Under the Master Sales Agreement, the price shall be determined in accordance with the following pricing principles: (i) The price of pharmaceutical products, personal-care supplies, medical equipment, chemical reagent, chemical reagents or laboratory supplies sold by the Group to the CNPGC Group under the renewed Master Sales Agreement will be offered by members of the Group based on the bidding price of the relevant products, which is won by relevant member of the Group through it’s participation in the public bidding process of such products conducted by the tender office of Chinese government or hospitals, deducting the gross profit margin of distributors at each level; (ii) The finance department of the Company will be responsible for collecting data of the continuing connected transactions conducted by itself or any of its subsidiaries on a regular basis and examining and comparing specific agreements for such continuing connected transactions with those entered into with independent third parties, so as to ensure that the pricing policies of the relevant products offered by the Company and/or its subsidiaries to the CNPGC Group are comparable to those offered to independent third parties.

The Master Sales Agreement is for a term of three years with effect from 1 January 2015 and ending on 31 December 2017. Upon expiry, the Master Sales Agreement will, subject to compliance with the relevant requirements under the Listing Rules and agreement of the parties, be renewed for a further term of three years. Details for the transactions were set out in an announcement dated 7 November 2014 published on the websites of Hong Kong Stock Exchange and the Company.
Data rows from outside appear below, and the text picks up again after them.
(* ===== verification/QueryString.v ===== *)
(** The query strings of [src/http/query_string.c]: percent decoding and the
    search for a parameter. *)
From S2P Require Import Prelude HttpParse HttpPath.

(** ** The code *)

(** The characters that stand for themselves. *)
Definition is_print (c : Z) : bool := (32 <=? c) && (c <? 127).

Definition hex_to_num (x : Z) : option Z :=
  if (c_A <=? x) && (x <=? c_F) then Some (x - c_A)
  else if (c_a <=? x) && (x <=? c_f) then Some (x - c_a)
  else if (c_0 <=? x) && (x <=? c_9) then Some (x - c_0)
  else None.

Definition plain (c : Z) : bool :=
  negb (c =? c_equal) && negb (c =? c_amp) && negb (c =? c_percent) && negb (c =? c_plus) && is_print c.

Definition skip_any_valid_chars_not_percent_encoded (src : list Z) (len cur : Z) : outcome Z :=
  skip_while plain src len cur.

(** [cur < len && (src[cur] == '+' || src[cur] == '%')] *)
Definition at_encoded (src : list Z) (len cur : Z) : outcome bool :=
  if cur <? len then c ← rd src cur; Ret ((c =? c_plus) || (c =? c_percent)) else Ret false.

(** The two digits behind the percent sign at [cur]. *)
Definition hex_pair (src : list Z) (len cur : Z) : outcome (option (Z * Z)) :=
  if len <=? cur + 2 then Ret None
  else
    x ← rd src (cur + 1);
    match hex_to_num x with
    | None => Ret None
    | Some u =>
        y ← rd src (cur + 2);
        match hex_to_num y with None => Ret None | Some v => Ret (Some (u, v)) end
    end.

(** The cursor behind the plus or percent sign at [cur] and its digits. *)
Definition skip_one (src : list Z) (len cur : Z) : outcome (option Z) :=
  c ← rd src cur;
  if c =? c_plus then Ret (Some (cur + 1))
  else
    p ← hex_pair src len cur;
    match p with None => Ret None | Some _ => Ret (Some (cur + 3)) end.

(** The new cursor, [None] if the encoding is invalid. *)
Definition skip_percent_encoded_substr (src : list Z) (len cur : Z) : outcome (option Z) :=
  cur ← skip_any_valid_chars_not_percent_encoded src len cur;
  loop (S (Z.to_nat (len - cur)))
    (λ cur,
       more ← at_encoded src len cur;
       if negb more then break (Some cur)
       else
         next ← skip_one src len cur;
         match next with
         | None => break None
         | Some cur =>
             cur ← skip_any_valid_chars_not_percent_encoded src len cur;
             continue cur
         end)
    cur.

(** The character at the plus or percent sign at [cur], and the cursor behind. *)
Definition decode_one (src : list Z) (len cur : Z) : outcome (option (Z * Z)) :=
  c ← rd src cur;
  if c =? c_plus then Ret (Some (SP, cur + 1))
  else
    p ← hex_pair src len cur;
    match p with
    | None => Ret None
    | Some (u, v) =>
        _ ← c_assert ((0 <=? u) && (u <? 16));
        _ ← c_assert ((0 <=? v) && (v <? 16));
        Ret (Some (s8 (u8 (Z.lor (Z.shiftl u 4) v)), cur + 3))
    end.

(** One round of the copying loop, over the cursor, the characters copied and
    the buffer; it ends with the cursor and the count, or with [None]. *)
Definition decode_step (src : list Z) (len max : Z) (st : Z * Z * list Z)
    : outcome (Z * Z * list Z + option (Z * Z) * list Z) :=
  let '(cur, copied, dst) := st in
  _ ← c_assert (cur <? len);
  one ← decode_one src len cur;
  match one with
  | None => break (None, dst)
  | Some (byte, cur) =>
      if copied =? max then break (None, dst)
      else
        dst ← wr dst copied byte;
        let copied := copied + 1 in
        let start := cur in
        cur ← skip_any_valid_chars_not_percent_encoded src len cur;
        if max <? copied + cur - start then break (None, dst)
        else
          plain ← rd_range src start (cur - start);
          dst ← wr_range dst copied plain;
          let copied := copied + (cur - start) in
          again ← at_encoded src len cur;
          if again : bool then continue (cur, copied, dst) else break (Some (cur, copied), dst)
  end.

(** The value of [*cur_] and of [*out] if the function answers true, and the
    destination buffer.  The [return -1] of a too small buffer is the answer
    true, with the cursor where it was. *)
Definition parse_percent_encoded_substr (src : list Z) (len : Z) (dst : list Z) (max cur_ : Z)
    : outcome (option (Z * slice) * list Z) :=
  let start := cur_ in
  cur ← skip_any_valid_chars_not_percent_encoded src len start;
  let out := mkSlice src start (cur - start) in
  encoded ← at_encoded src len cur;
  if encoded : bool then
    if max <? size out then Ret (Some (cur_, out), dst)
    else
      t ← text out;
      dst ← wr_range dst 0 t;
      '(r, dst) ← loop (S (Z.to_nat (len - cur))) (decode_step src len max) (cur, size out, dst);
      match r with
      | None => Ret (None, dst)
      | Some (cur, copied) => Ret (Some (cur, mkSlice dst 0 copied), dst)
      end
  else Ret (Some (cur, out), dst).

(** [cur < len && src[cur] == c] *)
Definition is_at (src : list Z) (len cur c : Z) : outcome bool :=
  if cur <? len then x ← rd src cur; Ret (x =? c) else Ret false.

(** One round of the search, over the cursor and the buffer. *)
Definition param_step (src : list Z) (src_len : Z) (key : list Z) (max : Z) (st : Z * list Z)
    : outcome (Z * list Z + option slice * list Z) :=
  let '(cur, dst) := st in
  if negb (cur <? src_len) then break (None, dst)
  else
    '(r, dst) ← parse_percent_encoded_substr src src_len dst max cur;
    match r with
    | None => break (None, dst)
    | Some (cur, key2) =>
        invalid ← (if cur <? src_len then c ← rd src cur; Ret (negb (is_print c)) else Ret false);
        if invalid : bool then break (None, dst)
        else
          found ← comp_is key2 key;
          eq ← is_at src src_len cur c_equal;
          if found : bool then
            if eq : bool then
              '(r, dst) ← parse_percent_encoded_substr src src_len dst max (cur + 1);
              break (match r with None => None | Some (_, out) => Some out end, dst)
            else break (Some (mkSlice [0] 0 0), dst)
          else
            cur ← (if eq : bool then skip_percent_encoded_substr src src_len (cur + 1)
                   else Ret (Some cur));
            match cur with
            | None => break (None, dst)
            | Some cur =>
                stop ← (if cur <? src_len then c ← rd src cur; Ret (negb (c =? c_amp)) else Ret false);
                if stop : bool then break (None, dst) else continue (cur + 1, dst)
            end
    end.

(** The slice [*out] if the answer is true, and the buffer; [src] is [None]
    for NULL, [key] the text of a C string. *)
Definition get_query_string_param (src : option (list Z)) (src_len : Z) (key dst : list Z) (max : Z)
    : outcome (option slice * list Z) :=
  let src := match src with Some src => src | None => [0] end in
  q ← is_at src src_len 0 c_question;
  loop (S (Z.to_nat src_len)) (param_step src src_len key max) (if q : bool then 1 else 0, dst).

(** ** Percent decoding as a function on texts *)

Definition prefixed (l : list Z) (r : option (list Z * list Z)) : option (list Z * list Z) :=
  match r with Some (l', rest) => Some (l ++ l', rest) | None => None end.

Definition byte_of (u v : Z) : Z := s8 (u8 (Z.lor (Z.shiftl u 4) v)).

Definition head_is (p : Z → bool) (t : list Z) : bool :=
  match t with [] => false | c :: _ => p c end.

Section decoding.
(** What a digit of an escape stands for. *)
Context (hex : Z → option Z).

(** The decoded text up to the first character that is no part of a name or
    value, and what is left; [None] if the encoding is invalid. *)
Fixpoint decode_with (t : list Z) : option (list Z * list Z) :=
  match t with
  | [] => Some ([], [])
  | c :: t1 =>
      if c =? c_plus then prefixed [SP] (decode_with t1)
      else if c =? c_percent then
        match t1 with
        | x :: y :: t2 =>
            match hex x, hex y with
            | Some u, Some v => prefixed [byte_of u v] (decode_with t2)
            | _, _ => None
            end
        | _ => None
        end
      else if plain c then prefixed [c] (decode_with t1)
      else Some ([], t)
  end.

(** The search for a parameter as a function on the text behind the question
    mark: the names and values are decoded up to the parameter, and the search
    ends at the first character out of place.  One parameter leads to the text
    behind it, or to the value. *)
Definition query_step_with (key t : list Z) : list Z + option (list Z) :=
  match decode_with t with
  | None => inr None
  | Some (k, r) =>
      if head_is (λ c, negb (is_print c)) r then inr None
      else
        let eq := head_is (λ c, c =? c_equal) r in
        if bool_decide (k = key) then inr (if eq then fst <$> decode_with (tail r) else Some [])
        else
          match (if eq then snd <$> decode_with (tail r) else Some r) with
          | None => inr None
          | Some r => if head_is (λ c, negb (c =? c_amp)) r then inr None else inl (tail r)
          end
  end.

(** [n] bounds the number of parameters. *)
Fixpoint query_with (n : nat) (key t : list Z) : option (list Z) :=
  match n, t with
  | O, _ | _, [] => None
  | S n, _ => match query_step_with key t with inl t => query_with n key t | inr v => v end
  end.

(** The search in a whole query string, its question mark optional. *)
Definition find_param (key src : list Z) : option (list Z) :=
  let t := if head_is (λ c, c =? c_question) src then tail src else src in
  query_with (length t) key t.
End decoding.

(** The value of a hexadecimal digit, as RFC 3986 has it. *)
Definition rfc_digit (c : Z) : option Z :=
  if (c_0 <=? c) && (c <=? c_9) then Some (c - c_0)
  else if (c_A <=? c) && (c <=? c_F) then Some (c - c_A + 10)
  else if (c_a <=? c) && (c <=? c_f) then Some (c - c_a + 10)
  else None.

(** Its value here: a letter counts for its value less ten. *)
Definition read_digit (c : Z) : option Z := (λ d, d mod 10) <$> rfc_digit c.

(** No escape has a letter for a digit. *)
Definition decimal_escapes (src : list Z) : Prop :=
  ∀ a x y b, src = a ++ c_percent :: x :: y :: b → ∀ c d, c = x ∨ c = y → rfc_digit c = Some d → d < 10.

Notation decode := (decode_with hex_to_num).
Notation query_step := (query_step_with hex_to_num).
Notation query := (query_with hex_to_num).

Definition encoded (c : Z) : bool := (c =? c_plus) || (c =? c_percent).

Lemma hex_to_num_range x u : hex_to_num x = Some u → 0 ≤ u < 10.
Proof.
  unfold hex_to_num. repeat case_match; intros [= <-]; lia.
Qed.

Lemma plain_not_encoded c : plain c = true → encoded c = false.
Proof. unfold plain, encoded. lia. Qed.

Lemma prefixed_app l k r : prefixed l (prefixed k r) = prefixed (l ++ k) r.
Proof. destruct r as [[? ?]|]; [|done]. simpl. by rewrite <-app_assoc. Qed.

Lemma decode_plain l t : Forall (λ c, plain c = true) l → decode (l ++ t) = prefixed l (decode t).
Proof.
  induction 1 as [|c l Hc _ IH]; [simpl; by destruct (decode t) as [[? ?]|]|].
  simpl. rewrite Hc. unfold plain in Hc.
  destruct (Z.eqb_spec c c_plus), (Z.eqb_spec c c_percent); [lia..|]. by rewrite IH, prefixed_app.
Qed.

Lemma decode_stop t : head_is plain t = false → head_is encoded t = false → decode t = Some ([], t).
Proof.
  destruct t as [|c t]; [done|]. simpl. unfold encoded. intros -> Hc.
  by destruct (c =? c_plus), (c =? c_percent).
Qed.

(** The decoded text is no longer than its source, and it ends where the
    source does not go on. *)
Lemma decode_length t l rest :
  decode t = Some (l, rest) → ∃ a, t = a ++ rest ∧ zlen l ≤ zlen a.
Proof.
  revert l rest. induction t as [t IH] using (induction_ltof1 _ length). unfold ltof in IH.
  assert (∀ b a t' l rest, t = a ++ t' → a ≠ [] → prefixed [b] (decode t') = Some (l, rest) →
            ∃ a, t = a ++ rest ∧ zlen l ≤ zlen a) as Hstep.
  { intros b a t' l rest Ht Ha Hd. destruct (decode t') as [[l' rest']|] eqn:Hl; [|done].
    injection Hd as <- <-. assert (length t' < length t)%nat as Hlt.
    { rewrite Ht, length_app. destruct a; [done|]. simpl. lia. }
    destruct (IH t' Hlt _ _ Hl) as (a' & -> & ?).
    exists (a ++ a'). rewrite <-app_assoc. split; [done|].
    rewrite zlen_cons, zlen_app. destruct a as [|x a]; [done|]. rewrite zlen_cons. pose proof (zlen_nonneg a). lia. }
  intros l rest Hd. destruct t as [|c t1]; simpl in Hd; 
    [injection Hd as <- <-;
     exists []; split; [done|lia]|].
  destruct (c =? c_plus); [by apply (Hstep SP [c] t1)|].
  destruct (c =? c_percent).
  { destruct t1 as [|x [|y t2]]; [done..|].
    destruct (hex_to_num x) as [u|], (hex_to_num y) as [v|]; [|done..].
    by apply (Hstep (byte_of u v) [c; x; y] t2). }
  destruct (plain c); [by apply (Hstep c [c] t1)|]. injection Hd as <- <-. by exists []; split; [|lia].
Qed.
CNPGC is the ultimate controlling shareholder of the Company and a connected person of the Company under the Listing Rules. The transactions under the Master Sales Agreement between the Company and the CNPGC constitute continuing connected transactions of the Company.

During the Reporting Period, the proposed annual caps for and the actual transaction amounts under the Master Sales Procurement Agreement payable to the Group by the CNPGC Group were RMB2,800 million and RMB897 million, respectively.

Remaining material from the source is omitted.